Dedicou-se e formou-se advogada. Sedenta por admiração, não se contentava com as causas ganhas. Virou professora e passou a lecionar. E, claro, suas histórias continuavam. Certa vez, num exame oral, a melhor aluna da sala expôs-se a favor da adoção de uma criança por homossexuais. Fator de negação por Amanda, que, justificando haver diversas opiniões divergentes na jurisprudência, discordou da moça, alegando ser a dela própria a ideal. 

A estudante não se conformava com a reprovação, pois, amparada pela lei, poderia receber a nota justa. No entanto, a professora naquele momento disse: "A diferença entre mim e você é que eu tenho como negar sua defesa, porque eu tenho o poder".

Era a advogada que mais ganhava causas no escritório. Não demoraria para se tornar chefe. Tinha uma oralidade colossal, uma forma de envolver cativante e aquele olhar fixo e determinado. 

Recebeu o convite para trabalhar no maior escritório de advocacia da capital. Depois de 10 anos fazendo o próprio nome, estava prestes a assumir a sociedade daquele prédio espelhado e ter abaixo quase 15 advogados para odiá-la.

O iphone tocou no caminho. Estava num caso de divórcio litigioso pesado entre um empresário e sua esposa. O jantar com o chefão foi aceito. O sorriso veio em seguida e pediu ao taxista que fizesse o caminho mais longo ao fórum, mesmo que a dois quilômetros de lá, para saborear o que tanto sonhou. Decidiu abrir o perfil de sua fan page: 60 mil curtidas. Imaginou-se com 100 mil em pouco tempo, logo após o término do processo a seguir.

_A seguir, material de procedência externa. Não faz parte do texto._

(** * WalletPay webhook manager: verification-and-dispatch pipeline

    A shallow embedding of [src/WalletPay/WebhookManager.py] and the
    properties its specification states about it.

    Conventions of the embedding:
    - a Python [str] is a [string]: a sequence of characters with code
      points below 256, which is exactly what Starlette produces for header
      values (latin-1 decoding);
    - a Python [bytes] is a [list byte];
    - a Python exception is a value of [exn]; a call that may raise returns
      a [result];
    - the handler runs in a state-and-exception monad [M] whose state
      carries the application state the callbacks act on, the log written
      through [logging.info], and the trace of callbacks awaited so far. *)

From Stdlib Require Import ZArith NArith String Ascii List Lia.
From Stdlib Require Import Init.Byte.
From Stdlib Require Strings.Byte.
From stdpp Require Import gmap strings list.

Open Scope string_scope.
#[local] Set Warnings "-register-all".

(** ** Python values and exceptions *)

Definition bytes := list byte.

Inductive exn : Type :=
| HTTPException (status_code : Z) (detail : string)
| TypeError
| IndexError
| KeyError
| JSONDecodeError
| RuntimeError (msg : string).

Inductive result (A : Type) : Type :=
| Ok (a : A)
| Raise (e : exn).
Arguments Ok {A} a.
Arguments Raise {A} e.

(** What [json.loads] returns: [None], [bool], [int], [float] (kept as its
    lexeme), [str], [list], [dict]. *)
Inductive json : Type :=
| JNull
| JBool (b : bool)
| JInt (z : Z)
| JFloat (lexeme : string)
| JStr (s : string)
| JArr (items : list json)
| JObj (fields : list (string * json)).

(** [v == "literal"] for a value [v] read from JSON. *)
Definition py_eq_str (v : json) (lit : string) : bool :=
  match v with
  | JStr s => String.eqb s lit
  | _ => false
  end.

(** [data[0]] on a value read from JSON. *)
Definition getitem0 (data : json) : result json :=
  match data with
  | JArr (x :: _) => Ok x
  | JArr [] => Raise IndexError
  | JStr (String c _) => Ok (JStr (String c EmptyString))
  | JStr EmptyString => Raise IndexError
  | JObj _ => Raise KeyError
  | JNull | JBool _ | JInt _ | JFloat _ => Raise TypeError
  end.

(** [s[0]] on a [str]. *)
Definition str_getitem0 (s : string) : result ascii :=
  match s with
  | String c _ => Ok c
  | EmptyString => Raise IndexError
  end.

(** Truthiness of an [Optional[str]]: [None] and the empty string are
    falsy. *)
Definition truthy (o : option string) : bool :=
  match o with
  | Some (String _ _) => true
  | _ => false
  end.

(** [a or b] where [a] is an [Optional[str]] and [b] a [str]. *)
Definition py_or (a : option string) (b : string) : string :=
  match a with
  | Some (String c s) => String c s
  | _ => b
  end.

(** [f"{o}"] for an [Optional[str]]. *)
Definition format_opt (o : option string) : string :=
  match o with
  | Some s => s
  | None => "None"
  end.

(** ** Strings and bytes *)

Definition byte_of_N (n : N) : byte :=
  match Byte.of_N (n mod 256) with
  | Some b => b
  | None => x00
  end.

Definition N_of_char (c : ascii) : N := N_of_ascii c.
Definition char_of_N (n : N) : ascii := ascii_of_N (n mod 256).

Empresário renomado no ramo da música. Sem filhos, 20 anos depois de um casamento marcado pelo patrocínio às compras da esposa, a ex agora queria uma pensão de 50 mil reais e a casa de Búzios. A suposta traição noticiada pelas revistas endossava a causa do rapaz, que pagava caro pelo serviço certeiro de Amanda.

Imprensa reunida na entrada do fórum. Fotos, entrevistas e o mundo de Caras nas leis do Direito. Prato cheio à mulher. Expostas as justificativas. Fotos comprometedoras da ex-esposa e a alegação de que o empresário não era um banco ou uma empresa filantrópica. O advogado de defesa não conseguiu sustentação necessária para que a juíza cresse na inocência e no merecimento de sua cliente.

Praticamente entregava os pontos, rendido à eficácia de Amanda, que conseguia deixar a ex-esposa escandalizada pelas jóias, o cabelo e o olhar. Desejou matá-la apenas para poder se vestir dela. O empresário sorriu. Amanda sorriu. E então coube à juíza decretar a sentença apenas como mera formalidade: "Fica a senhora Roberta Cordeiro com a pensão de 50 mil reais e a casa de Búzios como forma de amenizar as injúrias infundadas alegadas pela acusação".

O martelo soou forte. Ninguém acreditou. Amanda não conseguiu juntar as peças e quis matar a ex-esposa, quando esta sorriu e a mediu de cima a baixo. O empresário não entendeu. Ninguém entendeu. Amanda ficou sem palavras, porque nunca aprendera a refutar contra a derrota. Deixou que todos saíssem e por lá ficou. Tinha que evitar a imprensa, porque não havia o que falar. 

Fugiu pelo elevador contrário ao principal. Entrou só e desejou ficar só, mas ele parou no 4º andar, e a juíza entrou. Amanda queria esganá-la, mas não sabia onde colocar todos os produtos da Mac que preenchiam seu rosto. Silêncio. Térreo, a juíza saiu na frente, no entanto parou e voltou para a ainda cabisbaixa advogada, que teve de ouvir: "A diferença entre mim e você é que eu tenho como negar sua defesa, porque eu tenho o poder, mas o meu é com PH, doutora".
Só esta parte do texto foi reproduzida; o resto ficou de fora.